Herne. Das Duo „Los Gerlachos“ ist am Samstag in Herne auf Altenheim-Tour gegangen. Die Brüder gaben vier Konzerte in fünf Stunden. So lief die Tour ab.

Rockkonzerte in der Corona-Krise? Das gibt’s sehr wohl - siehe „Los Gerlachos“: Das Brüder-Duo Dirk und Jörg Gerlach ist am Samstag in Herne mit einer Anhängerbühne auf Altenheim-Tour gegangen. Sie beglückten mit vier Konzerte in knapp fünf Stunden zahlreiche Senioren – und auch Feuerwehrleute.

Der Rhythmus, bei dem jeder mit muss: Dirk und Jörg Gerlach alias Los Gerlachos spielten auf ihrer mobilen Bühne vier Konzerte in knapp fünf Stunden.
Der Rhythmus, bei dem jeder mit muss: Dirk und Jörg Gerlach alias Los Gerlachos spielten auf ihrer mobilen Bühne vier Konzerte in knapp fünf Stunden. © FUNKE Foto Services | Vladimir Wegener

Um 11 Uhr rückt die Gerlachos-Crew am Else-Drenseck-Seniorenzentrum in Börnig an. Die Anhängerbühne von Holtkamp Rental Media - das Herner Unternehmen unterstützt die Altenheim-Tour - rückwärts in den Eingangsbereich der Awo-Einrichtung rangiert. Das Diesel-Aggregat wird angeschmissen und rattert vor sich hin, um 11.11 Uhr geht es dann los.

Bewegung bei Drafi Deutschers Hymne

„Einen wunderschönen guten Morgen. Wir wollen sie mit entspannter Musik kurz nach dem Frühstück unterhalten“, sagt Dirk Gerlach und lässt mit Bruder Jörg Taten folgen. Mit Ben E. Kings Klassiker „Stand By Me“ (Steh’ zu mir) steigen sie in das Mini-Konzert ein. Auf Stühlen vor dem Eingang oder vom Balkon verfolgen zahlreiche Senioren und Awo-Mitarbeiter den stimmungsvollen Auftakt, der durch LED-Lichteffekte rund um die Anhängerbühne veredelt wird. Beim zweiten Song gerät sogar Bewegung ins Publikum: Zu Drafi Deutschers Hymne „Marmor, Stein und Eisen“ bricht wird mitgeklatscht und -gesungen.

Von den Balkonen und bisweilen auch mit Botschaften verfolgten Bewohner des Else-Drenseck-Seniorenzentrums das Konzert.

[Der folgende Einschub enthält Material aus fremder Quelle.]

(** A live summary with nothing in it. *)
Definition noUsage : Collector.ClaudeUsageSummary :=
Collector.summarize Collector.initial.

(** A per-day map with one event on each of the given dates. *)
Definition activeOn (dates : list string) : JS.Map Z :=
map (fun d => (d, 1)) dates.

(** A usage record with the given four token fields. *)
Definition usageRecord (input output cacheRead cacheCreate : Z) : StatsCache.ModelUsage :=
{| StatsCache.inputTokens := Some input;
   StatsCache.outputTokens := Some output;
   StatsCache.cacheReadInputTokens := Some cacheRead;
   StatsCache.cacheCreationInputTokens := Some cacheCreate;
   StatsCache.webSearchRequests := None;
   StatsCache.costUSD := None;
   StatsCache.contextWindow := None |}.

(** 2025-03-01T12:00:00Z. *)
Definition march1 : Z := 1740830400000.

(** A log record with both identifiers, a numeric timestamp and a usage
    block holding input and output counts. *)
Definition record (messageId requestId : string) (ts : Z) (model : option string)
  (input output : Z) : Raw.Entry :=
{| Raw.message :=
     Some {| Raw.id := Some messageId; Raw.model := model;
             Raw.usage :=
               Some {| Raw.input_tokens := Some input;
                       Raw.output_tokens := Some output;
                       Raw.cache_creation_input_tokens := None;
                       Raw.cache_read_input_tokens := None |} |};
   Raw.requestId := Some requestId;
   Raw.timestamp := Raw.TsNumber ts;
   Raw.sessionId := Some "session-1"%string;
   Raw.costUSD := None |}.

Definition withModel : Raw.Entry :=
record "msg_1" "req_1" march1 (Some "claude-sonnet"%string) 6 4.

Definition withoutModel : Raw.Entry :=
record "msg_2" "req_2" march1 None 10 0.

Definition zeroTotal : Raw.Entry :=
record "msg_3" "req_3" march1 (Some "claude-sonnet"%string) 0 0.

(** The reducer run over parsed records, on the UTC host, for 2025. *)
Definition reduce (entries : list Raw.Entry) : Collector.Acc :=
fold_left (Collector.processEntry utc 2025) entries Collector.initial.

(** A cache that knows one model: two tokens on 2025-03-01 and a usage
    record with fields 0, 1, 1, 1. *)
Definition costlyRecord : StatsCache.ModelUsage :=
{| StatsCache.inputTokens := Some 100;
   StatsCache.outputTokens := Some 50;
   StatsCache.cacheReadInputTokens := None;
   StatsCache.cacheCreationInputTokens := None;
   StatsCache.webSearchRequests := None;
   StatsCache.costUSD := Some (25 # 2)%Q;
   StatsCache.contextWindow := None |}.

(** A cache whose only content is a model with a recorded cost. *)
Definition costlyCache : StatsCache.ClaudeStatsCache :=
{| StatsCache.dailyActivity := None;
   StatsCache.dailyModelTokens := None;
   StatsCache.modelUsage := Some [("claude-sonnet"%string, costlyRecord)];
   StatsCache.firstSessionDate := None |}.

Definition smallCache : StatsCache.ClaudeStatsCache :=
{| StatsCache.dailyActivity := None;
   StatsCache.dailyModelTokens :=
     Some [{| StatsCache.dmt_date := Some "2025-03-01"%string;
              StatsCache.tokensByModel := Some [("claude-sonnet"%string, 2)] |}];
   StatsCache.modelUsage := Some [("claude-sonnet"%string, usageRecord 0 1 1 1)];
   StatsCache.firstSessionDate := None |}.

(** The host [env] with log files: [isDirectory] answers [stat], [files]
    lists the log files under a root, [lines] gives the lines of a file
    and [parse] what [JSON.parse] makes of a line. *)
Definition withLogs (env : Env) (isDirectory : string -> option bool)
  (files lines : string -> list string) (parse : string -> option Raw.Entry) : Env :=
{| tzOffsetMs := tzOffsetMs env;
   Date_now := Date_now env;
   Date_parse_other := Date_parse_other env;
   env_CLAUDE_CONFIG_DIR := env_CLAUDE_CONFIG_DIR env;
   homedir := homedir env;
   path_join := path_join env;
   path_resolve := path_resolve env;
   existsSync := existsSync env;
   statIsDirectory := isDirectory;
   realpath := realpath env;
   readFile := readFile env;
   listJsonlFiles := files;
   readLines := lines;
   JSON_parse_entry := parse;
   JSON_parse_history := JSON_parse_history env;
   JSON_parse_cache := JSON_parse_cache env;
   getModelPricing := getModelPricing env;
   calculateCostUSD := calculateCostUSD env;
   getModelProvider := getModelProvider env;
   getModelDisplayName := getModelDisplayName env;
   getProviderDisplayName := getProviderDisplayName env |}.

(** The legacy projects directory, holding one log file of three lines:
    two records and a line that is not JSON. *)
Definition logged : Env :=
withLogs utc
  (fun path =>
     if String.eqb path "/home/user/.claude/projects" then Some true else None)
  (fun root =>
     if String.eqb root "/home/user/.claude/projects" then ["a.jsonl"%string] else [])
  (fun file => if String.eqb file "a.jsonl" then ["one"; "two"; "garbage"]%string else [])
  (fun line =>
     if String.eqb line "one" then Some withModel
     else if String.eqb line "two" then Some withoutModel
     else None).

(** 2026-01-01T17:00:00Z, noon of New Year's Day five hours west. *)
Definition newYear : Z := 1767286800000.

Definition cacheDay (date : string) (messages : Z) : StatsCache.DailyActivity :=
{| StatsCache.da_date := Some date;
   StatsCache.messageCount := Some messages;
   StatsCache.sessionCount := Some 1;
   StatsCache.toolCallCount := None |}.

(** A cache with activity on the last day of 2025 and the first of 2026. *)
Definition turnOfYear : StatsCache.ClaudeStatsCache :=
{| StatsCache.dailyActivity :=
     Some [cacheDay "2025-12-31" 3; cacheDay "2026-01-01" 5];
   StatsCache.dailyModelTokens := None;
   StatsCache.modelUsage := None;
   StatsCache.firstSessionDate := None |}.

(** Activity on 2025-01-01..03 and 2025-01-10..13, in no particular order. *)
Definition january : JS.Map Z :=
activeOn ["2025-01-12"; "2025-01-01"; "2025-01-10"; "2025-01-03";
          "2025-01-13"; "2025-01-02"; "2025-01-11"]%string.

(** Two runs of two days each. *)
Definition tied : JS.Map Z :=
activeOn ["2025-01-01"; "2025-01-02"; "2025-01-10"; "2025-01-11"]%string.

End Host.

(** ** Descriptions used by the statements

    Definitions that follow the wording of the specification, to be
    compared with the code above. *)

Module Described.

(** A gap of exactly one calendar day between two date keys. *)
Definition consecutiveDays (prev curr : string) : bool :=
match Dates.dateKeyDay prev, Dates.dateKeyDay curr with
| Some p, Some c => c - p =? 1
| _, _ => false
end.

Definition isDateKey (s : string) : bool :=
match Dates.dateKeyDay s with
| Some _ => true
| None => false
end.

(** The walk over consecutive pairs, on the dates themselves: a gap of
    one day extends the current run, any other gap restarts it; a run
    replaces the longest one only when strictly longer. *)
Fixpoint walkRuns (prev : string) (rest current longest : list string) : list string :=
match rest with
| [] => longest
| curr :: rest' =>
    if consecutiveDays prev curr then
      let current' := current ++ [curr] in
      walkRuns curr rest' current'
               (if (List.length longest <? List.length current')%nat
                then current' else longest)
    else walkRuns curr rest' [curr] longest
end.

Definition longestRun (dates : list string) : list string :=
match dates with
| [] => []
| first :: rest => walkRuns first rest [first] [first]
end.

(** The models that the merge loop does not skip. *)
Definition counted (modelTokenTotals : JS.Map Z) : JS.Map Z :=
filter (fun kv => 0 <? snd kv) modelTokenTotals.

Auf diesem Transparent stand geschrieben: „Wir halten zusammen. Danke an alle, die in dieser Zeit für ihre Mitmenschen arbeiten.“
Von den Balkonen und bisweilen auch mit Botschaften verfolgten Bewohner des Else-Drenseck-Seniorenzentrums das Konzert. Auf diesem Transparent stand geschrieben: „Wir halten zusammen. Danke an alle, die in dieser Zeit für ihre Mitmenschen arbeiten.“ © FUNKE Foto Services | Vladimir Wegener

Heimleiterin Heike Strauss freut sich über den Spontan-Auftritt der Gerlachos. „Musik kommt immer gut an und bringt Abwechslung“, sagt sie. Es habe bereits einige Hofkonzerte und auch einen evangelischen Gottesdienst vor der Einrichtung gegeben. „Am 1. Mai findet hier ein katholischer Gottesdienst statt“, berichtet Strauss. Die derzeit 126 Bewohner hätten sich inzwischen ein wenig mit den Einschränkungen arrangiert. Immerhin könnten sie von den Balkonen und Fenstern aus mit ihren Angehörigen sprechen.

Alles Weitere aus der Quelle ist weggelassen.